> [Exercise data]
====
(** * Delivery route optimisation service: a shallow embedding

    The Python backend (models.py, distance_calculator.py, routing_engine.py,
    main.py) is embedded function by function.

    Conventions of the embedding:
    - Python [int] is [Z]; Python [float] is an exact rational ([Q]) extended
      with a positive infinity ([float('inf')]).  Rounding, the overflow of
      a float operation and the [OverflowError] of converting an [int]
      beyond the float range are not modelled: a theorem whose truth
      depends on them carries the bound it needs as a hypothesis.
    - Python [str] is [string], read as a sequence of ASCII characters.  The
      interpreter's limit on the digits of an [int]/[str] conversion is not
      modelled either; theorems about large numbers are stated within it.
    - A function that can raise returns [result A]; [try ... except] is a
      match on that result.
    - The geodesic distance (geopy), the OR-Tools search and the wall clock
      are external to the repository and are parameters of the embedding. *)

From Stdlib Require Import ZArith QArith Qabs Ascii String List Lia Bool Sorted.
From stdpp Require Import base list gmap strings.

Local Open Scope Z_scope.

(** ** Exceptions and results *)

(** The reason carried by the [HTTPException]s of main.py (all of status 400). *)
Inductive http_detail : Type :=
| NoDeliveryPoint
| InvalidPickupCoordinates (lat lng : Q)
| InvalidDeliveryCoordinates (address : string) (lat lng : Q).

Inductive exn : Type :=
| ValueError
| OverflowError
| IndexError
| TypeError
| HTTPException (status_code : Z) (detail : http_detail).

Inductive result (A : Type) : Type :=
| Ok (a : A)
| Raise (e : exn).
Arguments Ok {A} a.
Arguments Raise {A} e.

#[global] Instance result_ret : MRet result := fun A a => Ok a.
#[global] Instance result_bind : MBind result := fun A B k m =>
  match m with
  | Ok a => k a
  | Raise e => Raise e
  end.

Definition of_option {A : Type} (e : exn) (o : option A) : result A :=
  match o with
  | Some a => Ok a
  | None => Raise e
  end.

(** ** Python floats and dictionaries *)
Module PyFloat.

Inductive t : Type :=
| Finite (q : Q)
| Infinity.

Definition of_int (z : Z) : t := Finite (inject_Z z).

Definition add (x y : t) : t :=
  match x, y with
  | Finite a, Finite b => Finite (a + b)
  | _, _ => Infinity
  end.

(** [int(x)]: truncation towards zero; [OverflowError] on infinity. *)
Definition to_int (x : t) : result Z :=
  match x with
  | Finite q => Ok (Z.quot (Qnum q) (Zpos (Qden q)))
  | Infinity => Raise OverflowError
  end.

End PyFloat.

(** The values stored in the [Dict[str, Any]] fields of the responses.
    [VInternalError e] is the text "Internal server error: " followed by
    [str(e)]. *)
Inductive value : Type :=
| VStr (s : string)
| VInt (z : Z)
| VFloat (q : Q)
| VInternalError (e : exn).

(** A Python dict literal: keys in insertion order. *)
Definition dict : Type := list (string * value).

Fixpoint dict_get (d : dict) (k : string) : option value :=
  match d with
  | [] => None
  | (k', v) :: d' => if String.eqb k k' then Some v else dict_get d' k
  end.

(** ** Python string primitives used by the code *)
Module PyStr.

Definition colon : ascii := ":"%char.
Definition underscore : ascii := "_"%char.

(** [Py_ISSPACE]: space, and the control characters 9 to 13. *)
Definition is_space (c : ascii) : bool :=
  let n := N_of_ascii c in
  (N.eqb n 32 || (N.leb 9 n && N.leb n 13))%bool.

Definition is_digit (c : ascii) : bool :=
  let n := N_of_ascii c in (N.leb 48 n && N.leb n 57)%bool.

Definition digit_val (c : ascii) : Z := Z.of_N (N_of_ascii c) - 48.

Definition digit_char (d : Z) : ascii := ascii_of_N (Z.to_N (48 + d)).

(** [s.split(':')]: one more part than there are colons. *)
Fixpoint split_colon (s : string) : list string :=
  match s with
  | EmptyString => [EmptyString]
  | String c s' =>
      if Ascii.eqb c colon then EmptyString :: split_colon s'
      else match split_colon s' with
           | p :: ps => String c p :: ps
           | [] => [String c EmptyString]
           end
  end.

Fixpoint skip_spaces (s : string) : string :=
  match s with
  | String c s' => if is_space c then skip_spaces s' else s
  | EmptyString => EmptyString
  end.

(** The digit scan of [PyLong_FromString] in base 10: digits, with single
    underscores between them; stops at the first other character.
    [prev_us] tells that the previous character was an underscore. *)
Fixpoint scan_digits (prev_us : bool) (acc : Z) (s : string)
  : option (Z * string) :=
  match s with
  | EmptyString => if prev_us then None else Some (acc, EmptyString)
  | String c s' =>
      if is_digit c then scan_digits false (10 * acc + digit_val c) s'
      else if Ascii.eqb c underscore then
        if prev_us then None else scan_digits true acc s'
      else if prev_us then None else Some (acc, s)
  end.

(** After the sign: at least one digit first, then the scan, then only
    white space up to the end. *)
Definition parse_unsigned (s : string) : option Z :=
  match s with
  | String c _ =>
      if is_digit c then
        match scan_digits false 0 s with
        | Some (v, rest) =>
            match skip_spaces rest with
            | EmptyString => Some v
            | String _ _ => None
            end
        | None => None
        end
      else None
  | EmptyString => None
  end.

(** [int(s)] for a string of ASCII characters: [None] stands for
    [ValueError].  Digits and white space outside ASCII, and the
    interpreter's limit on the number of digits, are not modelled. *)
Definition int_of_str (s : string) : option Z :=
  match skip_spaces s with
  | String c s' =>
      if Ascii.eqb c "+" then parse_unsigned s'
      else if Ascii.eqb c "-" then option_map Z.opp (parse_unsigned s')
      else parse_unsigned (String c s')
  | EmptyString => parse_unsigned EmptyString
  end.

(** The value of a digit sequence read from the left, and the strings
    made of digits only; used to state what the scan computes. *)
Fixpoint horner (acc : Z) (s : string) : Z :=
  match s with
  | EmptyString => acc
  | String c s' => horner (10 * acc + digit_val c) s'
  end.

Fixpoint all_digits (s : string) : bool :=
  match s with
  | EmptyString => true
  | String c s' => (is_digit c && all_digits s')%bool
  end.

Fixpoint no_colon (s : string) : bool :=
  match s with
  | EmptyString => true
  | String c s' => (negb (Ascii.eqb c colon) && no_colon s')%bool
  end.

(** Decimal digits of a non-negative integer, most significant first,
    put in front of [acc]. *)
Fixpoint dec_fuel (fuel : nat) (n : Z) (acc : string) : string :=
  match fuel with
  | O => acc
  | S fuel' =>
      let acc' := String (digit_char (n mod 10)) acc in
      if n <? 10 then acc' else dec_fuel fuel' (n / 10) acc'
  end.

Definition dec (n : Z) : string :=
  dec_fuel (S (Z.to_nat (Z.log2 n))) n EmptyString.

(** [format(n, "02d")]: sign-aware zero padding to width 2.  The
    interpreter's limit on the number of digits is not modelled. *)
Definition format_02d (n : Z) : string :=
  if n <? 0 then String "-" (dec (- n))
  else
    let s := dec n in
    if (String.length s <? 2)%nat then String "0" s else s.

(** [needle in s] *)
Fixpoint contains (needle s : string) : bool :=
  (String.prefix needle s ||
   match s with
   | EmptyString => false
   | String _ s' => contains needle s'
   end)%bool.

End PyStr.

(** ** distance_calculator.py *)
Module DistanceCalculator.

(** The instance state set by [__init__]. *)
Record t : Type := { default_speed_kmh : Q }.

(** [geodesic(point1, point2).kilometers] of geopy, on points whose
    latitude lies within [-90, 90]: for any other latitude geopy raises
    [ValueError], which the parameter does not model.  /optimize-route
    lets no such point through ([validate_coordinates]). *)
Class Geodesic : Type := geodesic : Q * Q -> Q * Q -> Q.

Definition calculate_geodesic_distance `{Geodesic}
  (lat1 lng1 lat2 lng2 : Q) : Q :=
  geodesic (lat1, lng1) (lat2, lng2).

Definition calculate_travel_time
  (self : t) (distance_km : Q) (speed_kmh : option Q) : PyFloat.t :=
  let speed_kmh :=
    match speed_kmh with
    | None => default_speed_kmh self
    | Some v => v
    end in
  if Qle_bool speed_kmh 0 then PyFloat.Infinity
  else
    let time_hours := (distance_km / speed_kmh)%Q in
    PyFloat.Finite (time_hours * 60)%Q.

Definition create_distance_matrix `{Geodesic}
  (self : t) (points : list (Q * Q))
  : list (list Q) * list (list PyFloat.t) :=
  let distance_matrix :=
    imap (fun i '(lat1, lng1) =>
      imap (fun j '(lat2, lng2) =>
        if (i =? j)%nat then 0%Q
        else calculate_geodesic_distance lat1 lng1 lat2 lng2) points)
      points in
  let time_matrix :=
    imap (fun i '(lat1, lng1) =>
      imap (fun j '(lat2, lng2) =>
        if (i =? j)%nat then PyFloat.Finite 0
        else
          calculate_travel_time self
            (calculate_geodesic_distance lat1 lng1 lat2 lng2) None) points)
      points in
  (distance_matrix, time_matrix).

Definition validate_coordinates (lat lng : Q) : bool :=
  (Qle_bool (-90) lat && Qle_bool lat 90
   && Qle_bool (-180) lng && Qle_bool lng 180)%bool.

(** The loop of [calculate_route_metrics]: [i] is the index of the leg
    that starts at the head of [route_points]. *)
Fixpoint route_metrics_loop `{Geodesic} (self : t)
  (route_points : list (Q * Q)) (service_times : option (list Q)) (i : nat)
  (total_distance : Q) (total_time : PyFloat.t) : Q * PyFloat.t :=
  match route_points with
  | (lat1, lng1) :: ((lat2, lng2) :: _) as rest =>
      let distance := calculate_geodesic_distance lat1 lng1 lat2 lng2 in
      let travel_time := calculate_travel_time self distance None in
      let total_distance := (total_distance + distance)%Q in
      let total_time := PyFloat.add total_time travel_time in
      let total_time :=
        match service_times with
        | Some times =>
            if (negb (Nat.eqb (length times) 0)
                && Nat.ltb i (length times))%bool
            then
              match times !! i with
              | Some service => PyFloat.add total_time (PyFloat.Finite service)
              | None => total_time
              end
            else total_time
        | None => total_time
        end in
      route_metrics_loop self rest service_times (S i) total_distance
        total_time
  | _ => (total_distance, total_time)
  end.

Definition calculate_route_metrics `{Geodesic} (self : t)
  (route_points : list (Q * Q)) (service_times : option (list Q))
  : Q * PyFloat.t :=
  if Nat.ltb (length route_points) 2 then (0%Q, PyFloat.Finite 0)
  else
    route_metrics_loop self route_points service_times 0%nat 0%Q
      (PyFloat.Finite 0).

(** The body of the [try] block of [time_to_minutes]: unpacking anything
    but two parts, or a part that is not an integer literal, raises
    [ValueError]. *)
Definition time_to_minutes_try (time_str : string) : result Z :=
  match PyStr.split_colon time_str with
  | [h; m] =>
      hours ← of_option ValueError (PyStr.int_of_str h);
      minutes ← of_option ValueError (PyStr.int_of_str m);
      mret (hours * 60 + minutes)
  | _ => Raise ValueError
  end.

(** [try: ... except: return 0] *)
Definition time_to_minutes (time_str : string) : Z :=
  match time_to_minutes_try time_str with
  | Ok v => v
  | Raise _ => 0
  end.

Definition minutes_to_time (minutes : Z) : string :=
  let hours := minutes / 60 in
  let mins := minutes mod 60 in
  (PyStr.format_02d hours ++ String PyStr.colon (PyStr.format_02d mins))%string.

Definition is_time_window_valid
  (arrival_time_minutes : Z) (time_window_start time_window_end : string)
  : bool :=
  let start_minutes := time_to_minutes time_window_start in
  let end_minutes := time_to_minutes time_window_end in
  if end_minutes <? start_minutes then
    ((arrival_time_minutes >=? start_minutes)
     || (arrival_time_minutes <=? end_minutes))%bool
  else
    ((start_minutes <=? arrival_time_minutes)
     && (arrival_time_minutes <=? end_minutes))%bool.

End DistanceCalculator.

(** ** models.py and config.py *)

Inductive PriorityLevel : Type := HIGH | MEDIUM | LOW.

Definition priority_value (p : PriorityLevel) : Z :=
  match p with
  | HIGH => 1
  | MEDIUM => 2
  | LOW => 3
  end.

Inductive OptimizeBy : Type := DISTANCE | TIME | PRIORITY.

Definition optimize_by_value (o : OptimizeBy) : string :=
  match o with
  | DISTANCE => "distance"
  | TIME => "time"
  | PRIORITY => "priority"
  end.

Module TimeWindow.
Record t : Type := { start : string; end_ : string }.
End TimeWindow.

Module PickupLocation.
Record t : Type := {
  address : string;
  zipcode : string;
  lat : Q;
  lng : Q;
  start_time : string;
  end_time : string
}.
End PickupLocation.

Module Settings.
Record t : Type := {
  return_to_origin : bool;
  time_per_stop_minutes : Z;
  vehicle_speed_kmph : Q;
  optimize_by : OptimizeBy
}.
End Settings.

Module Delivery.
Record t : Type := {
  address : string;
  zipcode : string;
  lat : Q;
  lng : Q;
  priority : PriorityLevel;
  time_window : TimeWindow.t
}.
End Delivery.

Module RoutingRequest.
Record t : Type := {
  pickup : PickupLocation.t;
  settings : Settings.t;
  deliveries : list Delivery.t
}.
End RoutingRequest.

Module RouteStop.
Record t : Type := {
  stop : string;
  zipcode : string;
  arrival_time : string;
  departure_time : option string;
  address : option string;
  lat : option Q;
  lng : option Q;
  priority : option PriorityLevel
}.
End RouteStop.

Module RoutingResponse.
Record t : Type := {
  route : list RouteStop.t;
  total_distance_km : Q;
  total_time_minutes : Z;
  is_feasible : bool;
  skipped_deliveries : list dict;
  optimization_metrics : dict
}.
End RoutingResponse.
====
> [Work required]
Everything from the line containing "((arrival_time_minutes >=? start_minutes)" through the line containing "Definition optimize_by_value (o" in the material above should be retyped exactly, both ends included, and nothing more.

> [Solution]
    ((arrival_time_minutes >=? start_minutes)
     || (arrival_time_minutes <=? end_minutes))%bool
  else
    ((start_minutes <=? arrival_time_minutes)
     && (arrival_time_minutes <=? end_minutes))%bool.

End DistanceCalculator.

(** ** models.py and config.py *)

Inductive PriorityLevel : Type := HIGH | MEDIUM | LOW.

Definition priority_value (p : PriorityLevel) : Z :=
  match p with
  | HIGH => 1
  | MEDIUM => 2
  | LOW => 3
  end.

Inductive OptimizeBy : Type := DISTANCE | TIME | PRIORITY.

Definition optimize_by_value (o : OptimizeBy) : string :=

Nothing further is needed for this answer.